Stunting plants' skyward reach could lead to improved yields
In the forest's fight for survival, it's the tallest trees that prevail by reaching for sunlight and shading competition. Corn and other plants, too, divert precious energy to grow higher when nearby plants start to encroach.
Michigan State University plant scientist Beronda Montgomery seeks the key to unlock the processes by which stem growth is stimulated at the expense of seed, flower and leaf production. An assistant professor of biochemistry and molecular biology with the Plant Research Laboratory at MSU, Montgomery in July landed a four-year, $765,249 National Science Foundation grant funded under the American Recovery and Reinvestment Act of 2009 to study that process.
"We've developed a unique approach that's allowing us to ask questions people haven't been able to ask," Montgomery said. "We can ask novel questions with these new biological tools."

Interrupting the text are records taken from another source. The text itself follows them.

Definition _funding_rate (terms : _FuturesTerms) (hour_ : datetime) : result decimal :=
  match constant_funding_rate terms with
  | Some r => Ok r
  | None =>
      match funding_rates terms with
      | Some rates =>
          match rates !! hour_ with
          | Some r => Ok r
          | None => Raise (BacktestSimulationError "FUNDING_HISTORY_MISSING")
          end
      | None => Raise (BacktestSimulationError "FUNDING_HISTORY_MISSING")
      end
  end.

Definition _charge_funding (book : _Book) (candle : Candle) (costs : _Costs) (cash : decimal)
    (bar_duration : timedelta) : result (_Book * decimal) :=
  match futures costs, position book with
  | Some terms, Some position =>
      if negb (perpetual terms) then Ok (book, cash)
      else match funding_hours (starts_at candle) (starts_at candle + bar_duration) with
      | [] => Ok (book, cash)
      | hours =>
          let signed := signed_quantity (position_side position) (fill_quantity (position_entry position)) in
          total ← foldM (λ acc h, r ← _funding_rate terms h; Ok (acc + signed * close candle * r)%dec) d0 hours;
          let flow := (- total)%dec in
          let paid := default d0 (funding position) in
          Ok (set_position book (Some
                (mk_position (position_entry position) (position_stop_price position)
                   (position_target_price position) (entered_bar_index position)
                   (take_profit_resting position) (trail_extreme position) (position_side position)
                   (add_count position) (unit_fee position) (Some (paid + flow)%dec))),
              (cash + flow)%dec)
      end
  | _, _ => Ok (book, cash)
  end.

(** The cash argument is the flat book's equity. *)
Definition _size_contracts (terms : _FuturesTerms) (strategy : StrategyDefinition) (cash : decimal)
    (side : PositionSide) (limit requested_notional maker_fee : decimal)
    : result (skippable (decimal * bool)) :=
  size_contracts (margin terms) (sizing_limits strategy) cash side limit requested_notional maker_fee.

(** ** Entries ([kernel_entries.py]) *)

Definition _CASH_CAP_HEADROOM : decimal := Dec 1 (-12).

Record _SizedNotional := { sized_notional : decimal; capped : bool }.

Definition _bounded_notional (strategy : StrategyDefinition) (cash stop_distance limit maker_fee : decimal)
    : result (skippable _SizedNotional) :=
  risk_quantity ← div (cash * risk_fraction (sizing strategy))%dec stop_distance;
  adjusted ← div cash (d1 + maker_fee)%dec;
  let maximum_notional :=
    dmin (dmin (max_quote_notional (sizing strategy))
            (cash * max_strategy_exposure_fraction (portfolio_limits strategy))%dec)
      (adjusted * (d1 - _CASH_CAP_HEADROOM))%dec in
  let requested := (risk_quantity * limit)%dec in
  let notional := dmin requested maximum_notional in
  if (notional <? min_quote_notional (sizing strategy))%dec then Ok (Skip NOTIONAL_BELOW_MINIMUM)
  else Ok (Sized {| sized_notional := notional; capped := (requested >? maximum_notional)%dec |}).

Definition _size_entry (signal_ : SignalTraceRecord) (strategy : StrategyDefinition) (cash limit maker_fee : decimal)
    (terms : option _FuturesTerms) : result (skippable _PendingEntry) :=
  atr ← _indicator_value signal_ (atr_indicator (initial_stop (exits strategy)));
  let stop_distance := (atr * multiple (initial_stop (exits strategy)))%dec in
  let side := side (entry strategy) in
  levels ← entry_levels side limit stop_distance (reward_risk_multiple (exits strategy)) None;
  match levels with
  | Skip why => Ok (Skip why)
  | Sized levels =>
      allowed ← target_guard_allows (economic_guard (entry strategy)) side limit
                  (target_price levels) maker_fee;
      if negb allowed then Ok (Skip NET_TARGET_BELOW_MINIMUM)
      else
        sized ← match terms with
          | Some terms =>
              r ← div (cash * risk_fraction (sizing strategy))%dec stop_distance;
              _size_contracts terms strategy cash side limit (r * limit)%dec maker_fee
          | None =>
              sized ← _bounded_notional strategy cash stop_distance limit maker_fee;
              match sized with
              | Skip why => Ok (Skip why)
              | Sized s => q ← div (sized_notional s) limit; Ok (Sized (q, capped s))
              end
          end;
        match sized with
        | Skip why => Ok (Skip why)
        | Sized (q, is_capped) =>
            Ok (Sized (mk_pending signal_ limit q (stop_price levels) (target_price levels) 0 side
                         false is_capped))
        end
  end.

Definition _size_pyramid_add (signal_ : SignalTraceRecord) (strategy : StrategyDefinition)
    (cash limit maker_fee : decimal) (position : _Position) : result (skippable _PendingEntry) :=
  let side := position_side position in
  allowed ← target_guard_allows (economic_guard (entry strategy)) side limit
              (position_target_price position) maker_fee;
  if negb allowed then Ok (Skip NET_TARGET_BELOW_MINIMUM)
  else
    let stop_distance := match side with
                         | LONG => (limit - position_stop_price position)%dec
                         | SHORT => (position_stop_price position - limit)%dec
                         end in
    if (limit <=? d0)%dec then Ok (Skip ENTRY_PRICE_NOT_POSITIVE)
    else if (stop_distance <=? d0)%dec then Ok (Skip STOP_DISTANCE_NOT_POSITIVE)
    else if (cash <=? d0)%dec then Ok (Skip INSUFFICIENT_CASH)
    else
      sized ← _bounded_notional strategy cash stop_distance limit maker_fee;
      match sized with
      | Skip why => Ok (Skip why)
      | Sized s =>
          q ← div (sized_notional s) limit;
          Ok (Sized (mk_pending signal_ limit q (position_stop_price position)
                       (position_target_price position) 0 side true (capped s)))
      end.
(* ===== verification/KernelRun.v ===== *)
(** * KernelRun: the simulation of a whole run

    [backtest/kernel_bars.py] (the bar grid), [backtest/kernel_results.py] (equity points and
    the summary), [backtest/research_validity.py] and [_simulate_books] of
    [backtest/kernel.py]: every product book on each shared bar in lockstep order, one quote
    balance, then the terminal liquidation. *)

From S2P Require Import Prelude Decimals DecimalFacts DecimalText Market Geometry.
From S2P Require Import IndicatorSpec Conditions Strategy Sizing Broker KernelState Kernel.

Open Scope Z_scope.

(** ** The run specification *)

(** The fields of [ResearchRunSpecification] the simulation reads. *)
Record ResearchRunSpecification := {
  evaluation_starts_at : datetime;
  evaluation_ends_at : datetime;
  warmup_starts_at : datetime;
  warmup_window_bars : Z;
  initial_quote_balance : decimal;
  spec_maker_fee_rate : decimal;
  spec_taker_fee_rate : decimal;
  spec_slippage_bps : decimal;
  spec_spread_bps : decimal;
  spec_execution_stress : option ExecutionStress
}.

(** The bounds [CapitalAssumptions] and [CostAssumptions] validate. *)
Definition valid_costs (s : ResearchRunSpecification) : bool :=
  ((d0 <? initial_quote_balance s) &&
   (d0 <=? spec_maker_fee_rate s) && (spec_maker_fee_rate s <=? spec_taker_fee_rate s) &&
   (spec_taker_fee_rate s <=? Dec 1 (-1)) &&
   (d0 <=? spec_slippage_bps s) && (spec_slippage_bps s <=? of_Z 1000) &&
   (d0 <=? spec_spread_bps s) && (spec_spread_bps s <=? of_Z 1000))%dec &&
  match spec_execution_stress s with Some x => valid_stress x | None => true end.

(** [for interval in CandleInterval], in declaration order. *)
Definition all_intervals : list CandleInterval :=
  [ONE_HOUR; FIVE_MINUTES; FIFTEEN_MINUTES; THIRTY_MINUTES; SIX_HOURS; ONE_DAY; ONE_MINUTE;
   TWO_HOURS; FOUR_HOURS].

(** [specification_bar_interval]; every member is a supported execution clock. *)
Definition specification_bar_interval (s : ResearchRunSpecification) : result CandleInterval :=
  let span := evaluation_starts_at s - warmup_starts_at s in
  (fix scan (l : list CandleInterval) : result CandleInterval :=
    match l with
    | [] => Raise (ValueError "warmup starts_at must equal evaluation starts_at minus the declared warmup bars")
    | i :: rest =>
        if negb (span =? duration i * warmup_window_bars s) then scan rest
        else
          _ ← foldM (λ _ stamp,
                aligned ← align_closed_end i stamp;
                guard_or (aligned =? stamp)
                  (ValueError "warmup and evaluation bounds must align to the inferred candle interval"))
              tt [warmup_starts_at s; evaluation_starts_at s; evaluation_ends_at s];
          Ok i
    end) all_intervals.

(** ** The bar grid ([kernel_bars.py]) *)

Definition _bar_interval (s : ResearchRunSpecification) (strategy : StrategyDefinition) : result CandleInterval :=
  strategy_interval ← parse_candle_interval (timeframe strategy);
  spec_interval ← specification_bar_interval s;
  _ ← guard_or (bool_decide (strategy_interval = spec_interval))
        (BacktestSimulationError "Backtest timeframe does not match the strategy and run windows.");
  let span := evaluation_ends_at s - evaluation_starts_at s in
  _ ← guard_or (negb ((span <? duration strategy_interval) || negb (span mod duration strategy_interval =? 0)))
        (BacktestSimulationError "Backtest evaluation window is not a positive multiple of the strategy timeframe.");
  Ok strategy_interval.

(** [except CandleQualityError]: the candle checks surface as a simulation error. *)
Definition as_simulation_error {A} (message : string) (r : result A) : result A :=
  match r with Raise (CandleQualityError _) => Raise (BacktestSimulationError message) | _ => r end.

(** [{candle.starts_at: candle for candle in selected}]: a later duplicate wins. *)
Definition index_by_start (l : list Candle) : gmap datetime Candle :=
  fold_left (λ m c, <[starts_at c := c]> m) l ∅.

Definition expected_starts (start : datetime) (bar : timedelta) (count : Z) : list datetime :=
  (λ k, start + bar * Z.of_nat k) <$> seq 0 (Z.to_nat count).

Definition _candle_map (s : ResearchRunSpecification) (candles : list Candle) (i : CandleInterval)
    : result (gmap datetime Candle) :=
  let start := warmup_starts_at s in
  let bar := duration i in
  let end_ := evaluation_ends_at s + bar in
  let selected := List.filter (λ c, (start <=? starts_at c) && (starts_at c <? end_)) candles in
  _ ← as_simulation_error "Backtest candles have invalid timestamps or values."
        (foldM (λ _ c, validate_candle_values c) tt selected);
  let expected_count := Z.quot (end_ - start) bar in
  let mapped := index_by_start selected in
  _ ← guard_or (Z.of_nat (length selected) =? expected_count)
        (BacktestSimulationError "Backtest candle coverage is incomplete or duplicated.");
  _ ← guard_or (Z.of_nat (size mapped) =? expected_count)
        (BacktestSimulationError "Backtest candle coverage is duplicated.");
  _ ← foldM (λ _ t,
        guard_or (match mapped !! t with
                  | Some c => negb ((open c <=? d0) || (high c <? low c))%dec
                  | None => false
                  end) (BacktestSimulationError "Backtest candles are not valid contiguous OHLC bars."))
      tt (expected_starts start bar expected_count);
  Ok mapped.

(** ** Results ([kernel_results.py]) *)

Record BacktestSummary := {
  initial_equity : decimal;
  final_equity : decimal;
  total_net_pnl : decimal;
  total_return_fraction : decimal;
  gross_profit : decimal;
  gross_loss : decimal;
  win_rate : decimal;
  profit_factor : option decimal;
  average_win : option decimal;
  average_loss : option decimal;
  trade_count : Z;
  winning_trade_count : Z;
  maximum_drawdown : decimal;
  maximum_drawdown_fraction : decimal;
  exposure_bars : Z;
  evaluation_bars : Z;
  total_spread_cost : option decimal;
  validity_limits : list string;
  total_funding : option decimal
}.

Record BacktestResult := {
  trades : list BacktestTrade;
  equity_curve : list EquityPoint;
  summary : BacktestSummary
}.

Section Run.
Context {dc : DecimalContext}.

Definition _signed_quantity (position : _Position) : decimal :=
  signed_quantity (position_side position) (fill_quantity (position_entry position)).
(* ===== verification/SignalCausality.v ===== *)
(** * SignalCausality: signals do not depend on the future

    Replaying an evaluation as of an earlier instant, on histories that agree with the full ones
    on every bar closed by then, reproduces the records up to that instant: whatever the decision
    clock, the coarser clocks, the higher-timeframe filter and the reference instruments do
    later, and whatever bar is still open at that instant, cannot change a signal. *)

From stdpp Require Import sorting.
From S2P Require Import Prelude Decimals DecimalFacts DecimalText Market Geometry IndicatorSpec Conditions.
From S2P Require Import Convergence Strategy Alignment Series IndicatorMath Indicators IndicatorCausality.
From S2P Require Import KernelState KernelRun SignalTrace.

Open Scope Z_scope.

(** ** Histories of one clock *)

(** Two histories of one clock that agree on the bars closed by an instant; the second one, which
    is the one replayed, is well formed. *)
Record same_closed (ends : datetime) (i : CandleInterval) (cs cs' : list Candle) : Prop := {
  closed_agree : ∀ c, starts_at c + duration i <= ends -> c ∈ cs ↔ c ∈ cs';
  replay_distinct : NoDup (starts_at <$> cs');
  replay_supplied : cs' = [] ↔ cs = []
}.

Lemma index_step_lookup cs m0 m :
  foldM (λ (indexed : gmap datetime Candle) candle,
    match indexed !! starts_at candle with
    | Some _ => Raise (ValueError "Closed-bar candles contain duplicate timestamps.")
    | None => Ok (<[starts_at candle := candle]> indexed)
    end) m0 cs = Ok m ->
  ∀ t c, m !! t = Some c ↔ m0 !! t = Some c ∨ c ∈ cs ∧ starts_at c = t.
Proof.
  revert m0. induction cs as [|x cs IH]; intros m0 H t c; cbn in H.
  - injection H as <-. rewrite elem_of_nil. naive_solver.
  - destruct (m0 !! starts_at x) eqn:E; [done|]. cbn in H. rewrite (IH _ H).
    rewrite lookup_insert_Some, elem_of_cons. split.
    + intros [[[? ?]|[? ?]]|[? ?]]; subst; auto.
    + intros [Hm|[[->|?] ?]]; [|by auto|by auto]. left. right. split; [congruence|done].
Qed.
(** C36: Lease exclusion. Start anywhere; clients read rows and call the store in any order. From
    the grant of a lease until its time has passed, whatever reads, saves, other calls, renewals
    and rival attempts come in between, the holder keeps it; every other worker's attempt is
    refused, and an intent for the book written under another worker's fence is never recorded.
    A save may be derived from a row read long before the grant, but it quotes the revision it
    read and does not change the lease itself, as every save of its own book through [RevisionFencedStore] does;
    [unquoted_save_erases_lease] shows that a save without a revision would take the lease away. *)
Theorem lease_excludes_other_workers s0 t0 w0 ttl id h s1 granted w : keyed s0 →
  rtc (world_step ttl) {| world_store := s0; clock := t0; views := [] |} w0 →
  acquire_worker_lease (world_store w0) id h (clock w0) ttl = Ok (s1, Some granted) →
  rtc (world_step ttl) {| world_store := s1; clock := clock w0; views := views w0 |} w → clock w < clock w0 + ttl →
  holds_lease (world_store w) id h (clock w0 + ttl) ∧
  ∀ h', h' ≠ h →
    acquire_worker_lease (world_store w) id h' (clock w) ttl = Ok (world_store w, None) ∧
    ∀ fs gate ambient intent fs', _inner fs = world_store w → _deployment_id fs = id → _holder fs = h' →
      OrderIntent.deployment_id intent = id → fenced_save_intent fs gate ambient intent ≠ Ok fs'.
Proof.
  intros Hk Hbefore Hgrant Hrun Hclock.
  assert (world_wf w0) as Hwf0 by (eapply world_steps_wf; [|exact Hbefore]; split; [done|intros ? ?%elem_of_nil; done]).
  pose proof (world_step_wf ttl w0 _ Hwf0 (world_acquire _ _ _ _ _ _ Hgrant)) as Hwf1.
  assert (world_wf w ∧ clock w0 <= clock w ∧ (clock w < clock w0 + ttl → holds_lease (world_store w) id h (clock w0 + ttl))) as (_ & _ & Hinv).
  { clear Hclock. revert w Hrun. apply rtc_ind_r; cbn.
    - split; [done|]. split; [done|]. intros _. by eapply acquire_granted.
    - intros y z _ Hyz (Hwfy & Hy & IH). assert (clock y <= clock z) as Hyz' by (by destruct Hyz; cbn).
      split; [by eapply world_step_wf|]. split; [lia|]. intros Hz. eapply world_step_holds; [done|done|lia|lia|apply IH; lia]. }
  specialize (Hinv Hclock). split; [done|]. intros h' Hne.
  destruct Hinv as (d & e & Hd & Hh & He & Hde). split.
  - unfold acquire_worker_lease, find_deployment. unfold row in Hd. rewrite Hd. cbn [mbind result_bind].
    rewrite (lease_taken d h h' e) by (done || lia). done.
  - intros fs gate ambient intent fs' Hin Hdep Hfh Hint. unfold fenced_save_intent. rewrite decide_True by congruence.
    intros (s & H & _)%bind_Ok. apply bind_Ok in H as ([] & _ & H). apply bind_Ok in H as ([] & _ & H).
    unfold _insert_leased_intent in H. apply bind_Ok in H as ([] & H & _). revert H.
    rewrite Hin, Hint, Hdep, Hfh. unfold row in Hd. rewrite Hd. cbn. rewrite Hh. unfold require_lease_holder, fenced_holder.
    rewrite decide_True by done. by rewrite decide_False by congruence.
Qed.
(** The average price times the combined quantity is the combined cost. *)
Lemma averaged_near s held f e' : averaged_entry s held f = Ok e' ->
  near (8 * unit_error * (Qabs (val (default (ledger_price f) (lot_entry_price s)) * val held) +
                          Qabs (val (ledger_price f) * val (ledger_quantity f))))
    (val e' * val (held + ledger_quantity f)%dec)
    (val (default (ledger_price f) (lot_entry_price s)) * val held + val (ledger_price f) * val (ledger_quantity f)).
Proof.
  unfold averaged_entry. cbv zeta. set (b := default _ _). set (C := (held + ledger_quantity f)%dec). intros Hd.
  destruct (mul_near Hw b held _ (small_abs _)) as [[M1 M2] S1].
  destruct (mul_near Hw (ledger_price f) (ledger_quantity f) _ (small_abs _)) as [[N1 N2] S2].
  destruct (add_near Hw _ _ _ _ S1 S2) as [[A1 A2] [T1 T2]].
  set (S := (b * held + ledger_price f * ledger_quantity f)%dec) in *.
  pose proof (Qabs_nonneg (val b * val held)). pose proof (Qabs_nonneg (val (ledger_price f) * val (ledger_quantity f))).
  set (x := Qabs (val b * val held)) in *. set (y := Qabs (val (ledger_price f) * val (ledger_quantity f))) in *.
  destruct (div_rounds _ _ _ Hd) as [HC Hr].
  destruct (rounds_near Hw _ _ _ Hr (small_abs _)) as [D _].
  assert (E : (val S / val C * val C == val S)%Q) by (field; done).
  assert (F : (Qabs (val e' * val C - val S) <= unit_error * Qabs (val S))%Q).
  { assert (D' : (Qabs (val e' - val S / val C) <= unit_error * Qabs (val S / val C))%Q).
    { apply Qabs_Qle_condition. destruct D. lra. }
    assert (E3 : (val e' * val C - val S == (val e' - val S / val C) * val C)%Q) by (field; done).
    assert (E4 : (unit_error * Qabs (val S) == unit_error * Qabs (val S / val C) * Qabs (val C))%Q).
    { by rewrite <- Qmult_assoc, <- Qabs_Qmult, E. }
    rewrite E3, E4, Qabs_Qmult. apply Qmult_le_compat_r; [done|apply Qabs_nonneg]. }
  assert (G : (Qabs (val S) <= 2 * (2 * x + 2 * y))%Q) by (apply Qabs_Qle_condition; lra).
  assert (unit_error * Qabs (val S) <= unit_error * (2 * (2 * x + 2 * y)))%Q.
  { rewrite !(Qmult_comm unit_error). by apply Qmult_le_compat_r. }
  apply Qabs_Qle_condition in F. unfold near, unit_error in *. lra.
Qed.

(** ** One fill *)

(** What a step must leave: a well-formed lot, and the same balance up to rounding. *)
Definition settles (c : decimal) (s : _LotState) (f : LedgerFill) (s' : _LotState) : Prop :=
  lot_ok s' ∧ near (slack * touched c s f) (balance (replay_cash c f) s') (balance c s).

Lemma near_scale e a b k : near e a b -> near (e * Qabs k) (a * k) (b * k).
Proof.
  intros [H1 H2]. assert (H : (Qabs (a - b) <= e)%Q) by (apply Qabs_Qle_condition; lra).
  assert (Hk : (Qabs ((a - b) * k) <= e * Qabs k)%Q)
    by (rewrite Qabs_Qmult; apply Qmult_le_compat_r; [done|apply Qabs_nonneg]).
  apply Qabs_Qle_condition in Hk. unfold near. lra.
Qed.

Lemma open_settles c s f : coef (lot_quantity s) = 0 -> lot_ok s -> fill_ok f = true ->
  settles c s f (mk_lot (if sells f then - ledger_quantity f else ledger_quantity f)%dec (Some (ledger_price f))
                   (ledger_fee f) (lot_realized s) (lot_trade_count s)).
Proof.
  intros Hz Hs [Hq Hd]%andb_prop_iff. dec_cmp. rewrite val_d0 in Hq. apply Z.leb_le in Hd. split.
  - split; cbn [lot_quantity lot_entry_price lot_entry_fees].
    + destruct (sells f); [rewrite neg_small by done; cbn; by rewrite digits_opp|done].
    + intros E. exfalso. destruct (sells f).
      * rewrite neg_small in E by done. apply val_zero in E. rewrite opp_val in E. lra.
      * apply val_zero in E. lra.
    + done.
  - pose proof (lot_flat s Hs Hz) as HF. apply val_zero in Hz. pose proof (replay_cash_near c f) as [C1 C2].
    assert (Hval : (val (if sells f then - ledger_quantity f else ledger_quantity f)%dec ==
                    signed (sells f) (val (ledger_quantity f)))%Q).
    { destruct (sells f); cbn; [rewrite neg_small by done; apply opp_val|done]. }
    assert (Hcost : (lot_cost s == 0)%Q) by (unfold lot_cost; rewrite Hz; ring).
    match goal with |- near _ (balance _ ?l) _ => set (s' := l) end.
    assert (Hcost' : (lot_cost s' == signed (sells f) (val (ledger_price f) * val (ledger_quantity f)))%Q).
    { unfold lot_cost, s'; cbn [lot_quantity lot_entry_price]. rewrite Hval. unfold signed. destruct (sells f); ring. }
    unfold near, balance, touched in *. rewrite Hcost', HF, Hcost. unfold s'; cbn [lot_realized lot_entry_fees]. unfold signed in *.
    pose proof (Qabs_nonneg (val (lot_realized s))). pose proof (Qabs_nonneg (val c)).
    pose proof (Qabs_nonneg (val (ledger_fee f))). pose proof (Qabs_nonneg (val (ledger_price f) * val (ledger_quantity f))).
    change (Qabs 0) with 0%Q. destruct (sells f); unfold slack, unit_error in *; lra.
Qed.

Definition held_quantity (short : bool) (s : _LotState) : decimal := if short then (- lot_quantity s)%dec else lot_quantity s.

Lemma held_val short s : lot_ok s -> (val (held_quantity short s) == signed short (val (lot_quantity s)))%Q.
Proof. intros Hs. destruct short; [|done]. unfold held_quantity, signed. rewrite neg_small by apply Hs. apply opp_val. Qed.

(** A signed sum is the signed combined quantity. *)
Lemma combined_val (short : bool) s f : lot_ok s ->
  (val (if short then lot_quantity s - ledger_quantity f else lot_quantity s + ledger_quantity f)%dec ==
   signed short (val (held_quantity short s + ledger_quantity f)%dec))%Q.
Proof.
  intros Hs. destruct short; [|done]. unfold held_quantity, signed. rewrite neg_small by apply Hs. unfold sub.
  rewrite <- (opp_opp (lot_quantity s)) at 1. rewrite add_opp. apply opp_val.
Qed.

Lemma sub_digits a b : digits (coef (a - b)%dec) <= prec.
Proof. apply add_digits. Qed.

Lemma add_settles c s f e' : lot_ok s -> fill_ok f = true -> (0 < signed (sells f) (val (lot_quantity s)))%Q ->
  averaged_entry s (held_quantity (sells f) s) f = Ok e' ->
  settles c s f (mk_lot (if sells f then lot_quantity s - ledger_quantity f else lot_quantity s + ledger_quantity f)%dec
                   (Some e') (lot_entry_fees s + ledger_fee f)%dec (lot_realized s) (lot_trade_count s)).
Proof.
  intros Hs [Hq Hd]%andb_prop_iff Hside Hav. dec_cmp. rewrite val_d0 in Hq.
  pose proof (held_val (sells f) s Hs) as Hh. pose proof (combined_val (sells f) s f Hs) as Hc.
  assert (Hpos : (0 < val (held_quantity (sells f) s + ledger_quantity f)%dec)%Q).
  { eapply rounds_pos; [apply prec_pos|apply add_rounds|]. lra. }
  split.
  - split; cbn [lot_quantity lot_entry_price lot_entry_fees]; [destruct (sells f); apply add_digits| |done].
    intros E%val_zero. rewrite Hc in E. unfold signed in E. destruct (sells f); lra.
  - destruct (lot_open s Hs) as [e He].
    { rewrite <- val_zero. intros E. unfold signed in Hside. destruct (sells f); lra. }
    pose proof (averaged_near s _ f e' Hav) as HA. rewrite He in HA; cbn [default from_option id] in HA.
    pose proof (replay_cash_near c f) as [C1 C2].
    destruct (add_near Hw (lot_entry_fees s) (ledger_fee f) _ _ (small_abs _) (small_abs _)) as [[F1 F2] _].
    assert (Hcost : (val e * val (held_quantity (sells f) s) == signed (sells f) (lot_cost s))%Q).
    { unfold lot_cost. rewrite He, Hh. unfold signed. destruct (sells f); ring. }
    match goal with |- near _ (balance _ ?l) _ => set (s' := l) end.
    assert (Hcost' : (lot_cost s' == signed (sells f) (val e' * val (held_quantity (sells f) s + ledger_quantity f)%dec))%Q).
    { unfold lot_cost, s'; cbn [lot_quantity lot_entry_price]. rewrite Hc. unfold signed. destruct (sells f); ring. }
    unfold near, balance, touched in *. rewrite Hcost'. unfold s'; cbn [lot_realized lot_entry_fees].
    rewrite Hcost in HA. destruct HA as [A1 A2].
    assert (Habs : (Qabs (signed (sells f) (lot_cost s)) == Qabs (lot_cost s))%Q)
      by (unfold signed; destruct (sells f); [apply Qabs_opp|done]).
    rewrite Habs in A1, A2. unfold signed in *.
    pose proof (Qabs_nonneg (val (lot_realized s))). pose proof (Qabs_nonneg (val c)). pose proof (Qabs_nonneg (lot_cost s)).
    pose proof (Qabs_nonneg (val (lot_entry_fees s))). pose proof (Qabs_nonneg (val (ledger_fee f))).
    pose proof (Qabs_nonneg (val (ledger_price f) * val (ledger_quantity f))).
    destruct (sells f); unfold slack, unit_error in *; lra.
Qed.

Her 12-member team of scientists and student researchers will work with an enzyme found to degrade parts of proteins that control life processes such as stem growth. They will use Arabidopsis thaliana - common mustard weed - as a plant model. The first plant to have its genome sequenced, Arabidopsis has become the botanical equivalent of the lab mouse in that discoveries it helps produce can be applied across many other species.
The proteins at issue in the research, called phytochromes, are familiar to generations of plant biologists but only in a broad sense. Phytochromes tend to control more than one function, Montgomery explained, making it hard to nail down at the molecular level exactly what causes a specific effect in a plant.
Plants are adept at using sunlight to determine the time of year and even time of day, she said, using phytochromes to trigger growth, flowering time and other life processes. Those proteins are only responsive to certain parts of the light spectrum, however. Red light fuels photosynthesis to create energy, but tends to be absorbed by the leaves of nearby plants. An environment rich in far-red wavelengths tells a plant that it is shaded and needs to grow higher to out-compete its neighbor.
"We expect that our studies will contribute significantly to our understanding of the complex phytochrome-dependent signaling pathways that operate in higher plants," Montgomery said. "We hope to do that by identifying specific cellular mechanisms and genes involved in the regulation of distinctive aspects of light-mediated growth and development."
"Professor Montgomery has taken an innovative approach to studying how plants adjust as light conditions change," said Thomas Sharkey, a fellow plant researcher and chairman of the Department of Biochemistry and Molecular Biology. "This is a very significant grant from the National Science Foundation and is evidence that others in her field judge her research to be a high priority and that her approach is likely to lead to important discoveries."
The applications for such research could bear directly on crop productivity and other important issues, Montgomery said. Corn, for example, might be induced to spend more of its energy on producing cobs and kernels than on growing - as the folk standard has it - knee-high by the Fourth of July.